> **Assignment**: After locating the line with "Lemma checksum_closes sum" in the data that follows, return it and every later line exactly, up to and including the line with "set (s := sum".

(Dataset entries)

(** The checksum of [xs ++ 0 ++ ys], written over the zero word, verifies. *)
Lemma checksum_closes sum pre post c :
  Forall byte pre -> Forall byte post -> Nat.Even (length pre) -> 0 <= sum <= 2 ^ 19 ->
  Z.of_nat (length pre + length post) <= 2 ^ 17 - 64 ->
  finish (add_words sum (pre ++ [0; 0] ++ post)) = Done c ->
  finish (add_words sum (pre ++ be16 c ++ post)) = Done 0 /\ in_u 16 c.
Proof.
  intros Hpre Hpost He Hsum Hlen Hc.
  destruct (words_bound _ Hpre) as [Hw1 Hl1]. destruct (words_bound _ Hpost) as [Hw2 Hl2].
  apply total_bound in Hw1, Hw2. change (2 ^ 17) with 131072 in Hlen. change (2 ^ 19) with 524288 in Hsum.
  assert (Forall byte [0; 0]) by (repeat constructor; unfold in_u; lia).
  set (s := sum + (total (words pre) + total (words post))).
  assert (0 <= s <= 2 ^ 32 - 2 ^ 17) as Hs by (unfold s; change (2 ^ 32 - 2 ^ 17) with 4294836224; lia).
  assert (forall w, 0 <= w < 65536 -> in_u 32 (s + w)) as Hin.
  { intros. unfold in_u. change (2 ^ 32 - 2 ^ 17) with 4294836224 in Hs. lia. }
  assert (sum + total (words (pre ++ [0; 0] ++ post)) = s) as Hz.
  { rewrite total_mid by done. change (of_be16 0 0) with 0. unfold s. lia. }
  rewrite add_words_total, Hz in Hc;
    [|rewrite ?Forall_app; done|lia|rewrite Hz; pose proof (Hin 0); unfold in_u in *; lia].
  pose proof (Hin 0 ltac:(lia)) as H0. rewrite Z.add_0_r in H0.
  rewrite finish_ones in Hc by done. injection Hc as <-.
  pose proof (ones_sum_range s ltac:(lia)) as Hr. assert (in_u 16 (65535 - ones_sum s)) as Hc.
  { unfold in_u in *. lia. }
  set (c := 65535 - ones_sum s) in *. split; [|done].
  assert (sum + total (words (pre ++ be16 c ++ post)) = s + c) as Ht.
  { unfold be16. rewrite total_mid, be16_back by done. unfold s. lia. }
  pose proof (Hin c ltac:(unfold in_u in Hc; lia)) as Hin'.
  rewrite add_words_total; [rewrite Ht| | lia |unfold in_u in Hin'; lia].
  2:{ rewrite !Forall_app. eauto with kernel. }
  rewrite finish_ones by done. unfold c. rewrite ones_sum_complement by lia. done.
Qed.

End ChecksumFacts.

(** ** Headers *)
Module HeaderFacts.
Import Be BeFacts Checksum ChecksumFacts.

Definition six (m : list Z) : Prop := length m = 6%nat.

Ltac open_list H :=
  repeat match type of H with
  | length ?l = S _ => destruct l; cbn in H; [discriminate H|apply Nat.succ_inj in H]
  | length ?l = 0%nat => apply nil_length_inv in H; subst
  end.

Lemma eth_parse_build d s e p : six d -> six s -> in_u 16 e ->
  EthernetFrame.parse (EthernetFrame.build d s e p) = Some (EthernetFrame.mk d s e p).
Proof.
  intros Hd Hs He. unfold six in *. open_list Hd. open_list Hs. cbn -[wrap Z.shiftr of_be16].
  by rewrite be16_back.
Qed.

Record arp_ok (p : ArpPacket.t) : Prop := {
  arp_hw : in_u 16 (ArpPacket.hw_type p);
  arp_proto : in_u 16 (ArpPacket.proto_type p);
  arp_op : in_u 16 (ArpPacket.opcode p);
  arp_sm : six (ArpPacket.sender_mac p);
  arp_si : length (ArpPacket.sender_ip p) = 4%nat;
  arp_tm : six (ArpPacket.target_mac p);
  arp_ti : length (ArpPacket.target_ip p) = 4%nat;
}.

Lemma arp_parse_bytes p rest : arp_ok p -> ArpPacket.parse (ArpPacket.to_bytes p ++ rest) = Some p.
Proof.
  intros [H1 H2 H3 Ha Hb Hc Hd]. destruct p as [hw pt hl pl op sm si tm ti]. cbn in *.
  unfold six in *. open_list Ha. open_list Hb. open_list Hc. open_list Hd.
  cbn -[wrap Z.shiftr of_be16]. by rewrite !be16_back.
Qed.

Record ip_ok (h : Ipv4Header.t) : Prop := {
  ip_total : in_u 16 (Ipv4Header.total_length h);
  ip_id : in_u 16 (Ipv4Header.identification h);
  ip_frag : in_u 16 (Ipv4Header.flags_fragment h);
  ip_check : in_u 16 (Ipv4Header.checksum h);
  ip_src : length (Ipv4Header.src_addr h) = 4%nat;
  ip_dst : length (Ipv4Header.dst_addr h) = 4%nat;
}.

Lemma ip_from_to h rest : ip_ok h -> Ipv4Header.from_bytes (Ipv4Header.to_bytes h ++ rest) = Some h.
Proof.
  intros [H1 H2 H3 H4 Ha Hb]. destruct h as [v t tl id ff ttl p c s d]. cbn in *.
  open_list Ha. open_list Hb. cbn -[wrap Z.shiftr of_be16]. by rewrite !be16_back.
Qed.

Lemma ip_bytes_length h : ip_ok h -> length (Ipv4Header.to_bytes h) = 20%nat.
Proof.
  intros [_ _ _ _ Ha Hb]. unfold Ipv4Header.to_bytes. rewrite !length_app, Ha, Hb. done.
Qed.

Record udp_ok (h : UdpHeader.t) : Prop := {
  udp_src : in_u 16 (UdpHeader.src_port h);
  udp_dst : in_u 16 (UdpHeader.dst_port h);
  udp_length : in_u 16 (UdpHeader.length h);
  udp_check : in_u 16 (UdpHeader.checksum h);
}.

Lemma udp_from_to h rest : udp_ok h -> UdpHeader.from_bytes (UdpHeader.to_bytes h ++ rest) = Some h.
Proof. intros [? ? ? ?]. destruct h. cbn -[wrap Z.shiftr of_be16] in *. by rewrite !be16_back. Qed.

Record tcp_ok (h : TcpHeader.t) : Prop := {
  tcp_src : in_u 16 (TcpHeader.src_port h);
  tcp_dst : in_u 16 (TcpHeader.dst_port h);
  tcp_seq : in_u 32 (TcpHeader.seq_num h);
  tcp_ack : in_u 32 (TcpHeader.ack_num h);
  tcp_flags : in_u 16 (TcpHeader.data_offset_flags h);
  tcp_window : in_u 16 (TcpHeader.window h);
  tcp_check : in_u 16 (TcpHeader.checksum h);
  tcp_urgent : in_u 16 (TcpHeader.urgent_ptr h);
}.

Lemma tcp_from_to h rest : tcp_ok h -> TcpHeader.from_bytes (TcpHeader.to_bytes h ++ rest) = Some h.
Proof.
  intros [? ? ? ? ? ? ? ?]. destruct h. cbn -[wrap Z.shiftr of_be16 of_be32] in *.
  by rewrite !be16_back, !be32_back.
Qed.

(** A new IPv4 header carries the checksum that makes it verify. *)
Lemma ip_new_spec src dst protocol len :
  four src -> four dst -> in_u 8 protocol -> 0 <= len -> 20 + len < 65536 ->
  exists h, Ipv4Header.new src dst protocol len = Done h /\ ip_ok h /\
    Ipv4Header.total_length h = 20 + len /\ Ipv4Header.protocol h = protocol /\
    Ipv4Header.src_addr h = src /\ Ipv4Header.dst_addr h = dst /\
    verify_checksum (Ipv4Header.to_bytes h) = Done true.
Proof.
  intros [Hs Hs'] [Hd Hd'] Hp Hl0 Hl. unfold Ipv4Header.new, Ipv4Header.SIZE.
  rewrite wrap_small by (change (2 ^ 16) with 65536; lia).
  set (pre := [0x45; 0] ++ be16 (20 + len) ++ be16 0 ++ be16 0x4000 ++ [64; protocol]).
  assert (forall c, Ipv4Header.to_bytes (Ipv4Header.mk 0x45 0 (20 + len) 0 0x4000 64 protocol c src dst) =
    pre ++ be16 c ++ src ++ dst) as Hb by done.
  assert (Forall byte pre) by (unfold pre; repeat constructor; try apply byte_wrap; unfold in_u in *; lia).
  unfold Ipv4Header.compute_checksum, Ipv4Header.to_bytes_no_checksum, internet_checksum. rewrite Hb.
  change (<[11%nat := 0]> (<[10%nat := 0]> (pre ++ be16 0 ++ src ++ dst))) with (pre ++ [0; 0] ++ src ++ dst).
  assert (in_u 32 (add_words 0 (pre ++ [0; 0] ++ src ++ dst))) as Hin by (by apply add_words_range).
  pose proof (finish_ones _ Hin) as Hf. pose proof Hf as Hf'.
  apply checksum_closes in Hf as [Hv Hc]; [|done|by apply Forall_app|by exists 5%nat|done|].
  2:{ rewrite length_app, Hs, Hd. cbn. lia. }
  rewrite Hf'. exec_simpl. eexists. split; [reflexivity|]. unfold Ipv4Header.with_checksum. cbn [Ipv4Header.version_ihl
    Ipv4Header.tos Ipv4Header.total_length Ipv4Header.identification Ipv4Header.flags_fragment Ipv4Header.ttl
    Ipv4Header.protocol Ipv4Header.src_addr Ipv4Header.dst_addr].
  split; [|split_all; try done; unfold verify_checksum, internet_checksum; rewrite Hb, Hv; done].
  split; cbn; try done. unfold in_u. change (2 ^ 16) with 65536. lia.
Qed.

End HeaderFacts.

(** ** Packets *)
Module PacketFacts.
Import Be BeFacts Checksum ChecksumFacts HeaderFacts Packets.

(** A socket address with its field widths. *)
Definition sa_ok (a : SocketAddr.t) : Prop := four (SocketAddr.addr a) /\ in_u 16 (SocketAddr.port a).

Lemma pseudo_sum_range src dst protocol length :
  four src -> four dst -> in_u 8 protocol -> in_u 16 length ->
  0 <= pseudo_sum src dst protocol length <= 2 ^ 19.
Proof.
  intros Hs Hd Hp Hl. open_four Hs. open_four Hd.
  repeat match goal with H : Forall _ (_ :: _) |- _ => apply Forall_cons in H as [? H] end.
  unfold pseudo_sum. rewrite !of_be16_add by done. unfold in_u in *.
  change (2 ^ 16) with 65536 in *. change (2 ^ 8) with 256 in *. change (2 ^ 19) with 524288.
  repeat match goal with |- context [u32_add ?a ?b] =>
    lazymatch a with context [u32_add] => fail | _ => rewrite (u32_add_small a b) by (change (2 ^ 32) with 4294967296; lia) end
  end. lia.
Qed.

(** The outcome of a send: an IPv4 packet [pkt] for protocol [protocol], from [src]
    to [dst], whose header [ip] reads back and verifies and whose segment, at offset
    20, verifies with the pseudo-header. *)
Record carries (src dst : SocketAddr.t) (protocol : Z) (pkt : list Z) (ip : Ipv4Header.t) (seg : list Z)
  : Prop := {
  c_pkt : pkt = Ipv4Header.to_bytes ip ++ seg;
  c_ip : forall rest, Ipv4Header.from_bytes (pkt ++ rest) = Some ip;
  c_len : length (Ipv4Header.to_bytes ip) = 20%nat;
  c_src : Ipv4Header.src_addr ip = SocketAddr.addr src;
  c_dst : Ipv4Header.dst_addr ip = SocketAddr.addr dst;
  c_proto : Ipv4Header.protocol ip = protocol;
  c_total : Ipv4Header.total_length ip = Z.of_nat (length pkt);
  c_verify : verify_checksum (take 20 pkt) = Done true;
  c_verify_seg : pseudo_header_checksum (SocketAddr.addr src) (SocketAddr.addr dst) protocol
    (Z.of_nat (length seg)) seg = Done 0;
}.

(** An IPv4 packet around a segment whose checksum word closes the sum. *)
Lemma carries_intro src dst protocol ip pre post c :
  sa_ok src -> sa_ok dst -> in_u 8 protocol -> ip_ok ip ->
  Ipv4Header.total_length ip = 20 + Z.of_nat (length (pre ++ be16 c ++ post)) ->
  Ipv4Header.protocol ip = protocol -> Ipv4Header.src_addr ip = SocketAddr.addr src ->
  Ipv4Header.dst_addr ip = SocketAddr.addr dst ->
  verify_checksum (Ipv4Header.to_bytes ip) = Done true ->
  Forall byte pre -> Forall byte post -> Nat.Even (length pre) ->
  pseudo_header_checksum (SocketAddr.addr src) (SocketAddr.addr dst) protocol
    (Z.of_nat (length (pre ++ be16 c ++ post))) (pre ++ [0; 0] ++ post) = Done c ->
  carries src dst protocol (Ipv4Header.to_bytes ip ++ pre ++ be16 c ++ post) ip (pre ++ be16 c ++ post) /\
  in_u 16 c.
Proof.
  intros [Hs ?] [Hd ?] Hp Hip Ht Hpr Hsa Hda Hv Hpre Hpost He Hc.
  pose proof (ip_bytes_length _ Hip) as Hl. pose proof (ip_total _ Hip) as Htl. rewrite Ht in Htl.
  unfold in_u in Htl. change (2 ^ 16) with 65536 in Htl.
  apply checksum_closes in Hc as [Hc Hr]; try done.
  - split; [|done]. split; try done.
    + intros rest. rewrite <- app_assoc. by apply ip_from_to.
    + rewrite length_app, Hl. lia.
    + by rewrite <- Hl, take_app_length.
  - apply pseudo_sum_range; try done. unfold in_u. change (2 ^ 16) with 65536. lia.
  - rewrite !length_app in Htl. cbn in Htl. change (2 ^ 17) with 131072. lia.
Qed.

Lemma pseudo_done src dst protocol length payload : exists c,
  pseudo_header_checksum src dst protocol length payload = Done c.
Proof.
  eexists. unfold pseudo_header_checksum. apply finish_ones, add_words_range.
  unfold pseudo_sum. repeat case_match; try done; apply u32_of_wrap.
Qed.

> **Reply to the task**:
Lemma checksum_closes sum pre post c :
  Forall byte pre -> Forall byte post -> Nat.Even (length pre) -> 0 <= sum <= 2 ^ 19 ->
  Z.of_nat (length pre + length post) <= 2 ^ 17 - 64 ->
  finish (add_words sum (pre ++ [0; 0] ++ post)) = Done c ->
  finish (add_words sum (pre ++ be16 c ++ post)) = Done 0 /\ in_u 16 c.
Proof.
  intros Hpre Hpost He Hsum Hlen Hc.
  destruct (words_bound _ Hpre) as [Hw1 Hl1]. destruct (words_bound _ Hpost) as [Hw2 Hl2].
  apply total_bound in Hw1, Hw2. change (2 ^ 17) with 131072 in Hlen. change (2 ^ 19) with 524288 in Hsum.
  assert (Forall byte [0; 0]) by (repeat constructor; unfold in_u; lia).
  set (s := sum + (total (words pre) + total (words post))).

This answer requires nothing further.